Question

for circle c, cg = ce, cg is perpendicular to fb, and ce is perpendicular to da. what conclusion can be made? fg≅co, gc∥ce, dc∥ca, fb≅da

Explanation:

Step1: Recall circle - related properties

In a circle, if a line from the center is perpendicular to a chord, it bisects the chord.

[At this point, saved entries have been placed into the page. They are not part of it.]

Lemma raft_still s s' :
  raft_inv s → still s s' →
  (∀ a, a ∈ sp_asks s' → a ∈ sp_asks s ∨ ask_ok s' a) →
  (∀ v, v ∈ sp_votes s' → v ∈ sp_votes s ∨ vote_ok s' v) →
  (∀ m, m ∈ sp_msgs s' → m ∈ sp_msgs s ∨ msg_ok s' m) → advances s s'.
Proof.
  intros Hi Hqt Ha Hv Hm. pose proof (still_grows _ _ Hqt) as Hg. destruct Hqt as [Hl Hac Hlog Hr Hc].
  apply (raft_grows s); [done|done| | | |done|done| |done| |].
  - intros c Hcd. destruct (Hr c) as [[? ?]|[[? _]|(_ & ? & _)]]; [right|congruence|by left].
    split_and!; [congruence|done|done].
  - intros j u o L k HL Hk. rewrite Hlog. by eapply acked_safe.
  - intros j. destruct (raft_server _ Hi j) as (Ho & Ht & Hcd & Hld & Hcm). unfold member_ok.
    pose proof (grows_term _ _ Hg j) as Hle. rewrite Hlog, Hl. split_and!.
    + by eapply owned_grows.
    + intros e He. specialize (Ht e He). lia.
    + intros Hcand. destruct (Hr j) as [[Hr' ->]|[[? _]|(_ & ? & ?)]]; [|congruence|].
      * rewrite Hr' in Hcand. by apply Hcd.
      * split; [done|]. intros e He. specialize (Ht e He). lia.
    + intros Hlead. destruct (Hr j) as [[Hr' ->]|[[? _]|(? & _ & _)]]; [|congruence..].
      rewrite Hr' in Hlead. by apply Hld.
    + eapply covered_grows with (t := sp_term s' j); [done|done|done|].
      destruct (Hc j) as [Hle0|?]; [|done]. apply (covered_le _ _ _ _ _ Hle0).
      destruct Hcm as [|(u & k & o & L & ? & Hrest)]; [by left|right]. exists u, k, o, L. split; [lia|done].
  - rewrite Hac. auto.
  - rewrite Hl. auto.
  - rewrite Hl. auto.
Qed.

(** ** Steps *)

Ltac at_server i j :=
  destruct (decide (j = i)) as [->|];
  [rewrite ?fn_lookup_insert in *|rewrite ?fn_lookup_insert_ne in * by done].

(** Setting one server's term, role and commit index. *)
Lemma still_set s s' i t r c :
  sp_term s' = <[i := t]> (sp_term s) → sp_role s' = <[i := r]> (sp_role s) →
  sp_log s' = <[i := sp_log s i]> (sp_log s) → sp_commit s' = <[i := c]> (sp_commit s) →
  sp_leader s' = sp_leader s → sp_acks s' = sp_acks s →
  r = sp_role s i ∧ t = sp_term s i ∨ r = Follower ∧ sp_term s i ≤ t ∨ r = Candidate ∧ sp_term s i < t ∧ 0 < t →
  (c ≤ sp_commit s i)%nat ∨ covered s t (sp_log s i) c →
  still s s'.
Proof.
  intros Ht Hr Hl Hc HL Ha Hrole Hcommit. split; [done|done|..].
  - intros j. rewrite Hl. by at_server i j.
  - intros j. rewrite Hr, Ht. at_server i j; [|by left]. destruct Hrole as [[-> ->]|[[-> ?]|(-> & ? & ?)]]; auto.
  - intros j. rewrite Hc, Ht. at_server i j; auto.
Qed.

Lemma raft_step_down s i t c :
  raft_inv s → sp_term s i ≤ t → (c ≤ sp_commit s i)%nat →
  advances s (set_spec i t Follower (sp_log s i) c s).
Proof.
  intros Hi Ht Hc. eapply raft_still; [done| |by left..].
  eapply still_set; try done; by auto.
Qed.

Lemma raft_campaign s i t :
  raft_inv s → sp_term s i < t → 0 < t →
  advances s (add_vote (t, i, i, sp_log s i) (set_spec i t Candidate (sp_log s i) (sp_commit s i) s)).
Proof.
  intros Hi Ht Hpos. set (s' := add_vote _ _).
  assert (still s s') as Hqt by (eapply still_set; try done; auto).
  apply (raft_still s); [done|done|by left| |by left].
  intros v [->|]%elem_of_cons; [right|by left]. pose proof (still_grows _ _ Hqt) as Hg.
  destruct (raft_server _ Hi i) as (Ho & _). subst s'. simpl in *. rewrite !fn_lookup_insert.
  split_and!; [lia|lia|by eapply owned_grows|intros _ _; right; done|].
  intros u o L k Hu HL Hk. eapply safe_mono; [done|]. by eapply acked_safe.
Qed.

Lemma raft_ask_step s i t l :
  raft_inv s → t ≤ sp_term s i → (sp_role s i = Candidate → sp_term s i = t → l = sp_log s i) →
  advances s (add_ask (t, i, l) s).
Proof.
  intros Hi Ht Hl. eapply raft_still; [done| | |by left|by left].
  - split; try done; auto.
  - intros a [->|]%elem_of_cons; [by right|by left].
Qed.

Step2: Analyze given perpendicular - chord relationships

Since $CG\perp FB$ and $C$ is the center of the circle, $CG$ bisects $FB$. Also, since $CE\perp DA$ and $C$ is the center of the circle, $CE$ bisects $DA$. Given $\overline{FB}\cong\overline{DA}$, we can conclude that the perpendicular distances from the center of the circle to congruent chords are equal. That is, $CG = CE$. Also, because $CG = CE$ and $CG\perp FB$, $CE\perp DA$, and $\overline{FB}\cong\overline{DA}$, the arcs intercepted by these congruent chords are congruent. So, $\overset{\frown}{FB}\cong\overset{\frown}{DA}$.

Step3: Consider parallel - line implications

Since $GC\parallel CE$ and $DC\parallel CA$, and $C$ is the center of the circle, we know that the chords $FB$ and $DA$ are parallel. Because $CG\perp FB$ and $CE\perp DA$ and $GC\parallel CE$, the lines $FB$ and $DA$ are parallel.

Answer:

The chords $\overline{FB}$ and $\overline{DA}$ are parallel, $\overset{\frown}{FB}\cong\overset{\frown}{DA}$, and the perpendicular distances from the center of the circle to $\overline{FB}$ and $\overline{DA}$ are equal ($CG = CE$).